--- Records provided ---

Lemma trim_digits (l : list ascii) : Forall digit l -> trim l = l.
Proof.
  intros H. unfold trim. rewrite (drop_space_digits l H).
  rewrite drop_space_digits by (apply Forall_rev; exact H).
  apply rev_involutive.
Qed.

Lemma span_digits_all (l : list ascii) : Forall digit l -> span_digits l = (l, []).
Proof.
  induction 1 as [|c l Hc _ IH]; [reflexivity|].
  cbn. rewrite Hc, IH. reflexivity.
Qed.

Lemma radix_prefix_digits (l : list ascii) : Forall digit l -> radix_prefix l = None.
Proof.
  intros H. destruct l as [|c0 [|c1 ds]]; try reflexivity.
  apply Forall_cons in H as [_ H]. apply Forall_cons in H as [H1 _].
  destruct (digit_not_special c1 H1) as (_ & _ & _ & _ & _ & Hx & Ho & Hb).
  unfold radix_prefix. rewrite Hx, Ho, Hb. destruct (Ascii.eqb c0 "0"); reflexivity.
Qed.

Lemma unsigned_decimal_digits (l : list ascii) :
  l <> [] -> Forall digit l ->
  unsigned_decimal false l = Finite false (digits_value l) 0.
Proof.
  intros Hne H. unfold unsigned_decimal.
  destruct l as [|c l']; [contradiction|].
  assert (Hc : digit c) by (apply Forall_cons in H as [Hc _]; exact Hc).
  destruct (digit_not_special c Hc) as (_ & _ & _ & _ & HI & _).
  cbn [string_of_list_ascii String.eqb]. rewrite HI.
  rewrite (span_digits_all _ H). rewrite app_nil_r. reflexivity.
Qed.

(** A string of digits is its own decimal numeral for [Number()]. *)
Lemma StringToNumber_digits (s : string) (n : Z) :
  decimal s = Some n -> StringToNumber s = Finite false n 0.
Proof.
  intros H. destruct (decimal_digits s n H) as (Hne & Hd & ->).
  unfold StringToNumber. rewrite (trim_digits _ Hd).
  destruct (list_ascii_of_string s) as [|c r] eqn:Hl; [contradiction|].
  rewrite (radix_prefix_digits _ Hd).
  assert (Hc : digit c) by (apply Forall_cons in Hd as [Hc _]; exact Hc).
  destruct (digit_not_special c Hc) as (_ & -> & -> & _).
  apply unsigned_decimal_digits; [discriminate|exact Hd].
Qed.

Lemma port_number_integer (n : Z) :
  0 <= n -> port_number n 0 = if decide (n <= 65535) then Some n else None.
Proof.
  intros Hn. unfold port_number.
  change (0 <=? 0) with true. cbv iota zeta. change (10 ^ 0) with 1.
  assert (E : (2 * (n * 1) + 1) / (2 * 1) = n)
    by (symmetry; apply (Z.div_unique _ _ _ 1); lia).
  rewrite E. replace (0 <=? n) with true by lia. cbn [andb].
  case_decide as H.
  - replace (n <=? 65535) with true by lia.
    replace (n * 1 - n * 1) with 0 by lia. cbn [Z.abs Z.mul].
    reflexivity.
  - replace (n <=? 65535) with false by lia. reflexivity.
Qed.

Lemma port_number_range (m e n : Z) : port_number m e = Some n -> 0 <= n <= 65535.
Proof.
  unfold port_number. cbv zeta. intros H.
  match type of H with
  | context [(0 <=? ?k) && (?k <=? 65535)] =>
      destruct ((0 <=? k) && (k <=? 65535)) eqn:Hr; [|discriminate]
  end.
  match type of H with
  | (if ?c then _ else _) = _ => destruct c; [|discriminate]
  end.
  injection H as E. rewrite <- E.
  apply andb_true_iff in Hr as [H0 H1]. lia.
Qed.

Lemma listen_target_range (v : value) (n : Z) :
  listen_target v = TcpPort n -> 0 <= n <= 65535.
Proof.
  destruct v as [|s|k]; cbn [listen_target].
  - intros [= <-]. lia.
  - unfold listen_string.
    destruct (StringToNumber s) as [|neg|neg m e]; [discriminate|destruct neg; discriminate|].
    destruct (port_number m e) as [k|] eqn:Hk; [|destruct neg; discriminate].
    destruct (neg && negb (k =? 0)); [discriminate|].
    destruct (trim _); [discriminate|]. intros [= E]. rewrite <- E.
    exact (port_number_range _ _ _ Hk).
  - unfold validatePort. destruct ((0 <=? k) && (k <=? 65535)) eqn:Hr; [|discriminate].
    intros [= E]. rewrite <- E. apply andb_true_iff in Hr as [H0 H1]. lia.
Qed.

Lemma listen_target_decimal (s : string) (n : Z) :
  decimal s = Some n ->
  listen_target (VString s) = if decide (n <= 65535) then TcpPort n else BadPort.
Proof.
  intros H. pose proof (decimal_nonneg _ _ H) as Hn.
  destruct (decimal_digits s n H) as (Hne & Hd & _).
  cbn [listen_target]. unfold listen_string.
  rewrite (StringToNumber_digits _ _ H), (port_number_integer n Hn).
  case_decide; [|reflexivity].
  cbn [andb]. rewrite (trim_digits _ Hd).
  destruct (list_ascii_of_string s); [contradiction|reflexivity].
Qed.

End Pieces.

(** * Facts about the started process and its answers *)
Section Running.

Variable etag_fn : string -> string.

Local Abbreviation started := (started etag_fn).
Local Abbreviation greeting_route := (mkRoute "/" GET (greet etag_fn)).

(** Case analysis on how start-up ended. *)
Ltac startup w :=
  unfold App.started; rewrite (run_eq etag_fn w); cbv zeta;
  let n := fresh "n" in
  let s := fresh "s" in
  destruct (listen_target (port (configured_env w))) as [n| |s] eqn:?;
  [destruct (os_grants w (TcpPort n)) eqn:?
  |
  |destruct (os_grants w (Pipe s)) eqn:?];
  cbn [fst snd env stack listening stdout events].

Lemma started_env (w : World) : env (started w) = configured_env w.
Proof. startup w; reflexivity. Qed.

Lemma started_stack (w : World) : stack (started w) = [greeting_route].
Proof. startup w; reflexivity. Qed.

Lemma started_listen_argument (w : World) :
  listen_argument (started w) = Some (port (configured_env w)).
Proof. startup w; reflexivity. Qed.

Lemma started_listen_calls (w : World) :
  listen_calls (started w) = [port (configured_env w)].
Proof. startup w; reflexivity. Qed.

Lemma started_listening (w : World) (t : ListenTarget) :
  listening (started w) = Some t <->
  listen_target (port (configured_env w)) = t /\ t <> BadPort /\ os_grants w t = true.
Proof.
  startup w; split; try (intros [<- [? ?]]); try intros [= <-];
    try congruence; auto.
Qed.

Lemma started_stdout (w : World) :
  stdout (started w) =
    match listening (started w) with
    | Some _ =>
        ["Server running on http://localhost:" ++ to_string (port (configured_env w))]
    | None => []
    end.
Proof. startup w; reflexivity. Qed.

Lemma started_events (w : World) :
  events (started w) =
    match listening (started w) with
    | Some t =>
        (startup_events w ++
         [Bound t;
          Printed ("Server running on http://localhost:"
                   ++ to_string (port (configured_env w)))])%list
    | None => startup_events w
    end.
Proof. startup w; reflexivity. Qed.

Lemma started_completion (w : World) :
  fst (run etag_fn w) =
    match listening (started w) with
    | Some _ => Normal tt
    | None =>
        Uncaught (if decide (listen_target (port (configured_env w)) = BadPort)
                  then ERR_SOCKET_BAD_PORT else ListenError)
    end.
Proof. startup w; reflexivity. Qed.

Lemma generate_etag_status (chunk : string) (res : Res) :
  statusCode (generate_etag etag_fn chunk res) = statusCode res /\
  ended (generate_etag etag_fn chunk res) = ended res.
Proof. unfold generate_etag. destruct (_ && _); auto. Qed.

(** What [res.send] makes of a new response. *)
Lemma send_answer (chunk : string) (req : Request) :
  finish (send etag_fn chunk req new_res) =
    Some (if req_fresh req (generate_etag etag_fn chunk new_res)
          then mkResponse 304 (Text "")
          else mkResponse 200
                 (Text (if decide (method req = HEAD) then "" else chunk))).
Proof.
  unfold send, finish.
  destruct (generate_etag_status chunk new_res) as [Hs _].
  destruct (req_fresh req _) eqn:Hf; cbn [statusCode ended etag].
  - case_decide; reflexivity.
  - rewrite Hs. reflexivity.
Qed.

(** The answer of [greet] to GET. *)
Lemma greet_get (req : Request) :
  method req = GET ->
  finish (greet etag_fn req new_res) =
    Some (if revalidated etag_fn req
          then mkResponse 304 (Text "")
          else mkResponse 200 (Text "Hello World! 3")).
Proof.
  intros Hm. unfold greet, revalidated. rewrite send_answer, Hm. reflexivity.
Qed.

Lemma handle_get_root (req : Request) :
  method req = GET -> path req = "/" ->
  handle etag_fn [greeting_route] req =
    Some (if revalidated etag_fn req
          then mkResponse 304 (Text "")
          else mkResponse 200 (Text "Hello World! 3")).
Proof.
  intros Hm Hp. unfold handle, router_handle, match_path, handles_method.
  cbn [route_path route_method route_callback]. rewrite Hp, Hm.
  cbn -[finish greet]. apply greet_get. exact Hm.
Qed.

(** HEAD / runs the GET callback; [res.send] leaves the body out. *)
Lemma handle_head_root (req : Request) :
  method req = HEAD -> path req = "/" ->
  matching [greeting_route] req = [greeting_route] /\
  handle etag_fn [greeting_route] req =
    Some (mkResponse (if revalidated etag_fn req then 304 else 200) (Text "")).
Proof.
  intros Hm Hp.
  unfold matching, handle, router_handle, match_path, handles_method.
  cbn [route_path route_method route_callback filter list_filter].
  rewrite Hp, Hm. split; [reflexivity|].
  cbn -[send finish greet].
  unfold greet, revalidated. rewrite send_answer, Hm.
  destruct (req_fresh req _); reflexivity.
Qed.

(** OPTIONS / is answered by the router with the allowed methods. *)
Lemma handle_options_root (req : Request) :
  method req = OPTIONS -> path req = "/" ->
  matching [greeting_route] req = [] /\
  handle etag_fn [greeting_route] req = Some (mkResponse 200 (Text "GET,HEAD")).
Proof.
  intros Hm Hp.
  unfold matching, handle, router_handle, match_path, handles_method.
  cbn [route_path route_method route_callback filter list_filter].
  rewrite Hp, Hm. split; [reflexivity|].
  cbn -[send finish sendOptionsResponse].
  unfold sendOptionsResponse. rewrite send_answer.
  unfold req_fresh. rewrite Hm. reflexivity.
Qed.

---
--- Records provided ---

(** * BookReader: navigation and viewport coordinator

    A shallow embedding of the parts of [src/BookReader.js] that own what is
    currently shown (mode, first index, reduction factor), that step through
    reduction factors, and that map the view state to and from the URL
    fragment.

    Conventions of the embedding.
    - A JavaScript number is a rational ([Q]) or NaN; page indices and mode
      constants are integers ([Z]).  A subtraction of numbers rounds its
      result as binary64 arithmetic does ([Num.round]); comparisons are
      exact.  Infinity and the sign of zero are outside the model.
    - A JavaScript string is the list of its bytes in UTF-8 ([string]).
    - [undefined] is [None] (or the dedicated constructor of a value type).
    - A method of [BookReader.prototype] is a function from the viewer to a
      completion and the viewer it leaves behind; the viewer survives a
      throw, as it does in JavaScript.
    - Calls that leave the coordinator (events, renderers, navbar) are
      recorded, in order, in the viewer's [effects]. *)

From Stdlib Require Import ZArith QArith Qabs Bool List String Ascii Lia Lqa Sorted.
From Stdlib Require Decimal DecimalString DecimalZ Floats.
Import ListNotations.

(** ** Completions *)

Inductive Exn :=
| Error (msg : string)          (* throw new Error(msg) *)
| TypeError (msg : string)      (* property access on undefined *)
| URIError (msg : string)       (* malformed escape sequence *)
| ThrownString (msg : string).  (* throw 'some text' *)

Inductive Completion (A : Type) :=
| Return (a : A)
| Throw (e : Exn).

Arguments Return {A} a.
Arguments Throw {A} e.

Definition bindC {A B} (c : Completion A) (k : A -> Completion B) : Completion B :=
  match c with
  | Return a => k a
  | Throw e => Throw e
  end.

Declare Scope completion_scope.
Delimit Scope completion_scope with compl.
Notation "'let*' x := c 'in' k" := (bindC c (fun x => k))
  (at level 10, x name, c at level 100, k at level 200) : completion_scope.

---

### To do
Set down, exactly as they stand above, the lines starting with the line with "(Text (if decide" and going on through the line with "finish (greet etag_fn", and no others.

### Reply
                 (Text (if decide (method req = HEAD) then "" else chunk))).
Proof.
  unfold send, finish.
  destruct (generate_etag_status chunk new_res) as [Hs _].
  destruct (req_fresh req _) eqn:Hf; cbn [statusCode ended etag].
  - case_decide; reflexivity.
  - rewrite Hs. reflexivity.
Qed.

(** The answer of [greet] to GET. *)
Lemma greet_get (req : Request) :
  method req = GET ->
  finish (greet etag_fn req new_res) =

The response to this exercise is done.